**ACTIVITY**
Set down exactly the lines from the one containing "[xnli] of the" through the last line of the records below, both included, and nothing else.

**SUPPLIED DATA**

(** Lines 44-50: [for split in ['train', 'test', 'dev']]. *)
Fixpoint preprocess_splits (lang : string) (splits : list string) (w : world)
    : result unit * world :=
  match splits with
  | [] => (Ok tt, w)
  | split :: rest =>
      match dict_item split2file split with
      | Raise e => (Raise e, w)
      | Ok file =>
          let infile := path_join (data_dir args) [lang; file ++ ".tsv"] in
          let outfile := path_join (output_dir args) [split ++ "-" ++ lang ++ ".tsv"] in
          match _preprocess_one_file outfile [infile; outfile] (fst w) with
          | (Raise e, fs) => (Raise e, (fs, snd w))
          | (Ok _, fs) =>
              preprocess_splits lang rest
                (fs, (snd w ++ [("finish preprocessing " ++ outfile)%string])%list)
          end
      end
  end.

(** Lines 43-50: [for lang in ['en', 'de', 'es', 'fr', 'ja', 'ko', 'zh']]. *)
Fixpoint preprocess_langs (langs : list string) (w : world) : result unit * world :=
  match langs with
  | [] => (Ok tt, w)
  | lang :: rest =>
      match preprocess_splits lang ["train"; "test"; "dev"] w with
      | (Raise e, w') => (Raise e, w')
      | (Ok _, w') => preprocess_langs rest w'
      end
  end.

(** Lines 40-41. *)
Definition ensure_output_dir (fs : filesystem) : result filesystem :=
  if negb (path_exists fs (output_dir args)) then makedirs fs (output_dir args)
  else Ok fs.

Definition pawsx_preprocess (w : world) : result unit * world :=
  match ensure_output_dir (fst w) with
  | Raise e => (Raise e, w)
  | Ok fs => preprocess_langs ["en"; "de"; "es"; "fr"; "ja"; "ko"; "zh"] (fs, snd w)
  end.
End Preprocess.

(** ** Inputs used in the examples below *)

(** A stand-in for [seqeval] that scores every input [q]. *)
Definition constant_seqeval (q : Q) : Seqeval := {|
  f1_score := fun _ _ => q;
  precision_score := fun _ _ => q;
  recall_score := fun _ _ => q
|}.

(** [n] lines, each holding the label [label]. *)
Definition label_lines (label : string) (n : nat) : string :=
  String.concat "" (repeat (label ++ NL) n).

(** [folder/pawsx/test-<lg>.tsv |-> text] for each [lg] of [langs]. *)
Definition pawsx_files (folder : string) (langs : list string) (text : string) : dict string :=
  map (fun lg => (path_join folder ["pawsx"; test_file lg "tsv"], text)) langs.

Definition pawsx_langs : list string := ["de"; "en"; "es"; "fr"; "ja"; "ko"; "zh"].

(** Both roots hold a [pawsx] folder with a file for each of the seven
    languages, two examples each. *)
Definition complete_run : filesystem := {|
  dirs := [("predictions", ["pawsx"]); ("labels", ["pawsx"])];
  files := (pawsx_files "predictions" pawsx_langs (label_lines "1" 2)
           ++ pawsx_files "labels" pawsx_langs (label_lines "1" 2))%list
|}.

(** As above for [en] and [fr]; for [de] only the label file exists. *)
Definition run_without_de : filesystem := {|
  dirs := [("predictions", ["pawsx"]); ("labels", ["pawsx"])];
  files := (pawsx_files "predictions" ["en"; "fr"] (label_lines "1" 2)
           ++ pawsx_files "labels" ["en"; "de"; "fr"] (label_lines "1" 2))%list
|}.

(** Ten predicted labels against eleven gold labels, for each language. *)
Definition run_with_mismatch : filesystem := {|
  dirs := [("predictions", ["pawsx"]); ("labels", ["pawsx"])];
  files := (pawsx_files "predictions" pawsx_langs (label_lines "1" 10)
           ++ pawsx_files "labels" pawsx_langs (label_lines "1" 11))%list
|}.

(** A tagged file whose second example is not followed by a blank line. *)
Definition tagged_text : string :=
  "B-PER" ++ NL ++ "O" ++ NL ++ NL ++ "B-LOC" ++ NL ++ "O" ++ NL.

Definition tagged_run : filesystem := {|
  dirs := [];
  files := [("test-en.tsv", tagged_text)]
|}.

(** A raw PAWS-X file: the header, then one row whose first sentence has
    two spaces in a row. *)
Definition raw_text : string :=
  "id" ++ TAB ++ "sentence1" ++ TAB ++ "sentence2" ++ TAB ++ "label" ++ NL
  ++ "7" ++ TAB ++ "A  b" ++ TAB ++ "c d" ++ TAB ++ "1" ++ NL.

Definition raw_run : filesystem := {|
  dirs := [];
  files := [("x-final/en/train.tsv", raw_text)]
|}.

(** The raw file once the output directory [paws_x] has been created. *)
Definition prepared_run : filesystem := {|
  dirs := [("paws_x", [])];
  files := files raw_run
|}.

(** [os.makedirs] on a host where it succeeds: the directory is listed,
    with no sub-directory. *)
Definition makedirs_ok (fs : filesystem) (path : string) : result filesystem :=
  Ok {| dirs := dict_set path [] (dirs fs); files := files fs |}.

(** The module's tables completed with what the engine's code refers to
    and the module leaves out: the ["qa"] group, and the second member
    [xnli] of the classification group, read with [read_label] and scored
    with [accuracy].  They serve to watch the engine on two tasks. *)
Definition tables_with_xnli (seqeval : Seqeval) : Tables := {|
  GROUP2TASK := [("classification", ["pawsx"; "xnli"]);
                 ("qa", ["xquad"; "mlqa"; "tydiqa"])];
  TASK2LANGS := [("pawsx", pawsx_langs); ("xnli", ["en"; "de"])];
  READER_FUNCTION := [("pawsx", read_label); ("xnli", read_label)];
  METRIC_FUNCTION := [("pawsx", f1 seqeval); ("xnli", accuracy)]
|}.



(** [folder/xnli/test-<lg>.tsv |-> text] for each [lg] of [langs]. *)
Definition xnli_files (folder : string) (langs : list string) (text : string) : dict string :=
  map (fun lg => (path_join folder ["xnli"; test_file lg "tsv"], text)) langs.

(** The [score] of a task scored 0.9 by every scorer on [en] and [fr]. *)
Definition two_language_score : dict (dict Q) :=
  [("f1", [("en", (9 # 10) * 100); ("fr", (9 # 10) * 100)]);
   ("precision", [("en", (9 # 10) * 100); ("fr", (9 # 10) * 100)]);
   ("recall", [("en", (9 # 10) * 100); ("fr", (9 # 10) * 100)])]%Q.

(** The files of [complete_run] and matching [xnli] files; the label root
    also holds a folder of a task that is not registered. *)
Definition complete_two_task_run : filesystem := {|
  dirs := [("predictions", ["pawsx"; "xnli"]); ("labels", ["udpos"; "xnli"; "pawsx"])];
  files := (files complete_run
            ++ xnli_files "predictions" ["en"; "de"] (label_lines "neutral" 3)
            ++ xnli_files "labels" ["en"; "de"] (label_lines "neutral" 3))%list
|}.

**TASK RESULT**
    [xnli] of the classification group, read with [read_label] and scored
    with [accuracy].  They serve to watch the engine on two tasks. *)
Definition tables_with_xnli (seqeval : Seqeval) : Tables := {|
  GROUP2TASK := [("classification", ["pawsx"; "xnli"]);
                 ("qa", ["xquad"; "mlqa"; "tydiqa"])];
  TASK2LANGS := [("pawsx", pawsx_langs); ("xnli", ["en"; "de"])];
  READER_FUNCTION := [("pawsx", read_label); ("xnli", read_label)];
  METRIC_FUNCTION := [("pawsx", f1 seqeval); ("xnli", accuracy)]
|}.



(** [folder/xnli/test-<lg>.tsv |-> text] for each [lg] of [langs]. *)
Definition xnli_files (folder : string) (langs : list string) (text : string) : dict string :=
  map (fun lg => (path_join folder ["xnli"; test_file lg "tsv"], text)) langs.

(** The [score] of a task scored 0.9 by every scorer on [en] and [fr]. *)
Definition two_language_score : dict (dict Q) :=
  [("f1", [("en", (9 # 10) * 100); ("fr", (9 # 10) * 100)]);
   ("precision", [("en", (9 # 10) * 100); ("fr", (9 # 10) * 100)]);
   ("recall", [("en", (9 # 10) * 100); ("fr", (9 # 10) * 100)])]%Q.

(** The files of [complete_run] and matching [xnli] files; the label root
    also holds a folder of a task that is not registered. *)
Definition complete_two_task_run : filesystem := {|
  dirs := [("predictions", ["pawsx"; "xnli"]); ("labels", ["udpos"; "xnli"; "pawsx"])];
  files := (files complete_run
            ++ xnli_files "predictions" ["en"; "de"] (label_lines "neutral" 3)
            ++ xnli_files "labels" ["en"; "de"] (label_lines "neutral" 3))%list
|}.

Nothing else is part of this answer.